Report thisBy TDoff, April 19 at 8:15 pm #
Geez, finally, a large armed segment of the Iraqi population is prepared to declare an ‘Open war of liberation’ against the puppet Iraqi government installed by the US to ‘Bring freedom and democracy’ to Iraq.
Report thisIf al-Sadr has a firm idea of what ‘Victory’ will be (and I’m sure he does), he’ll probably achieve it, and this whole bloody, inane, US nightmare will be over in Iraq, as the ‘government’ is replaced and the invading US army rejected.
The repercussions of the NeoConZionistBush fiasco there will resound for decades, if not centuries, and not to the benefit of the US.
By RAE, April 19 at 7:47 pm #
It seems to me that folks in that part of the world have been warring since the beginning of recorded history. It’s in their blood and I sincerely doubt that until there’s only one group left standing will peace ever be upon them.

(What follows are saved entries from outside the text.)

Definition reasons_of (kws : list str) (profile : UserProfile)
    (config : Config) (product : Product) : list str :=
  match matching_types config product with
  | [] => []
  | first :: _ => [trait_reason first]
  end
  ++ match kws with
     | [] => []
     | _ :: _ => [u"Incluye: " ++ join (u", ") (slice_to kws 2)]
     end
  ++ (if promocion product then [u"En promoción"] else [])
  ++ List.map hobby_reason (matching_hobbies profile product).

(** The [Recommendation] the loop builds for a product. *)
Definition rate (profile : UserProfile) (config : Config)
    (product : Product) : Recommendation :=
  {| product := product;
     score := (score_product lower profile config product).1;
     reasons := (score_product lower profile config product).2 |}.

(** The positively scored entries, in catalog order. *)
Definition positives (products : list Product) (profile : UserProfile)
    (config : Config) : list Recommendation :=
  List.filter (fun r => (0 <? score r)%Z)
              (List.map (rate profile config) products).

(** The traits the tagger can assign, and the configurations the
    knowledge base can return. *)
Definition tagger_traits : list str := ACTIVITY_KEYWORDS.*1 ++ [u"general"].

Definition known_configs : list Config :=
  no_signal :: SITUATION_CONFIG.*2.

(** [lower] leaves the keywords of the knowledge base unchanged: they
    are written in lower case. *)
Definition lower_fixes_keywords : Prop :=
  Forall (fun kw => lower kw = kw)
         (concat (List.map (fun entry => keywords entry.2) SITUATION_CONFIG)).

End Components.

(** ** Orchestrator: [BeHumanRecommender] *)

Module BeHumanRecommender.

(** The dictionaries of the result, one field per key: the value of
    ["product"], an element of ["recommendations"], the value of
    ["context"], and the result itself. *)
Record ProductInfo := {
  info_id : str;
  info_nombre : str;
  info_categoria : str;
  info_subcategoria : str;
  info_precio_desde : Z;
  info_url : str;
  info_imagen_url : str;
  info_promocion : bool;
  info_activity_types : list str
}.

Record RecommendationInfo := {
  rec_product : ProductInfo;
  rec_score : Z;
  rec_reasons : list str
}.

Record ContextInfo := {
  profile_name : str;
  profile_age : Z;
  context_hobbies : list str;
  context_goals : list str;
  situation_type : str;
  situation_subtype : str;
  situation_context : str
}.

Record Result := {
  result_message : str;
  message_length : nat;
  recommendations : list RecommendationInfo;
  result_context : ContextInfo
}.

Definition format (r : Recommendation) : RecommendationInfo :=
  {| rec_product :=
       {| info_id := id (product r);
          info_nombre := nombre (product r);
          info_categoria := categoria_principal (product r);
          info_subcategoria := subcategoria (product r);
          info_precio_desde := precio_desde (product r);
          info_url := url (product r);
          info_imagen_url := imagen_url (product r);
          info_promocion := promocion (product r);
          info_activity_types := activity_types (product r) |};
     rec_score := score r;
     rec_reasons := reasons r |}.

Section Pipeline.
Variable lower : str -> str.

(** [BeHumanRecommender.recommend]; [products] is the catalog of
    [self.engine] and [rnd] the draw of the message generator. *)
Definition recommend (products : list Product) (rnd : nat)
    (profile : UserProfile) (situation : Situation) (top_n : Z) : Result :=
  let recs := recommend lower products profile situation top_n in
  let message := generate lower rnd profile situation recs in
  {| result_message := message;
     message_length := length message;
     recommendations := List.map format recs;
     result_context :=
       {| profile_name := name profile;
          profile_age := age profile;
          context_hobbies := hobbies profile;
          context_goals := goals profile;
          situation_type := type situation;
          situation_subtype := subtype situation;
          situation_context := context situation |} |}.

End Pipeline.

End BeHumanRecommender.

(** ** HR workflow: [hr_workflow.py] *)

Module HRWorkflow.

Import BeHumanRecommender.

(** A card, one field per key.  The uplift is
    [round(min(30.0, max(3.0, score / 5.0)), 1)]: a fifth of an integer
    score has one decimal digit, so the percentage is kept exactly as a
    number of tenths. *)
Record Card := {
  card_product : ProductInfo;
  title : str;
  subtitle : str;
  explanation : str;
  estimated_productivity_uplift_tenths : Z;
  card_score : Z
}.

(** The notification of [hr_accept], one field per key. *)
Record Intervention := {
  intervention_title : str;
  intervention_url : str;
  intervention_uplift_tenths : Z
}.

Record EmployeeCard := {
  to_employee : bool;
  anonymous : bool;
  employee_message : str;
  intervention : Intervention
}.

(** The card built in one iteration of the loop of
    [create_hr_cards]. *)
Definition make_card (rec : RecommendationInfo) : Card :=
  let title := info_nombre (rec_product rec) in
  let subtitle :=
    info_categoria (rec_product rec) ++ u" · "
      ++ info_subcategoria (rec_product rec) in
  let reasons := rec_reasons rec in
  let uplift := Z.min 300 (Z.max 30 (2 * rec_score rec)) in
  {| card_product := rec_product rec;
     title := title;
     subtitle := subtitle;
     explanation :=
       u"Esta opción ayuda porque "
         ++ match reasons with
            | reason0 :: _ => reason0
            | [] => u"encaja con la situación"
            end
         ++ u"; " ++ u"favorece bienestar y puede reducir ausentismo.";
     estimated_productivity_uplift_tenths := uplift;
     card_score := rec_score rec |}.

(** The loop of [create_hr_cards] over the remaining recommendations,
    with the set [used] and the list [cards]; it stops at two cards. *)
Fixpoint cards_loop (recs : list RecommendationInfo) (used : gset str)
    (cards : list Card) : list Card :=
  match recs with
  | [] => cards
  | rec :: rest =>
    let pid := info_id (rec_product rec) in
    if decide (pid ∈ used) then cards_loop rest used cards
    else
      let used := {[ pid ]} ∪ used in
      let cards := cards ++ [make_card rec] in
      if 2 <=? length cards then cards else cards_loop rest used cards
  end.

Section Workflow.
Variable lower : str -> str.

Definition create_hr_cards (products : list Product) (rnd : nat)
    (profile : UserProfile) (situation : Situation) : list Card :=
  let result := recommend lower products rnd profile situation 4 in
  let recs := recommendations result in
  cards_loop recs ∅ [].

Definition hr_accept (products : list Product) (rnd : nat)
    (profile : UserProfile) (situation : Situation) (accepted_card : Card)
    : EmployeeCard :=
  let product_info := card_product accepted_card in
  let result := recommend lower products rnd profile situation 3 in
  let message := result_message result in
  {| to_employee := true;
     anonymous := true;
     employee_message :=
       u"Hemos recibido una notificación anónima sobre tu situación. "
         ++ message ++ u" "
         ++ u"RRHH ha aprobado una intervención que podría ayudarte. Si deseas más detalles, "
         ++ u"puedes responder a este mensaje y te conectaremos con el equipo de bienestar.";
     intervention :=
       {| intervention_title := info_nombre product_info;
          intervention_url := info_url product_info;
          intervention_uplift_tenths :=
            estimated_productivity_uplift_tenths accepted_card |} |}.

End Workflow.

End HRWorkflow.

(** ** The stand-alone message generator: [empathic_message.py] *)

Module EmpathicMessage.

Record UserProfile := {
  name : str;
  age : Z;
  gender : str;
  hobbies : list str;
  goals : list str
}.

Record Situation := {
  type : str;
  subtype : str;
  context : str
}.

(** The field [activity_name] is the attribute [name] of [Activity]. *)
Record Activity := {
  activity_name : str;
  category : str;
  benefit : str
}.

And even then… after millennia of hostilities towards almost everyone, I doubt they’ll be able to, as Jack said… “you can’t handle the truth” - they won’t be able to stand the silence and tranquility. They’ll just start on their neighbors.
I feel so sorry for those who through no fault of their own are caught up in this stupid tragedy. It sure is wonderful to live far removed from a culture and society that simply, in my view, has NO FUTURE.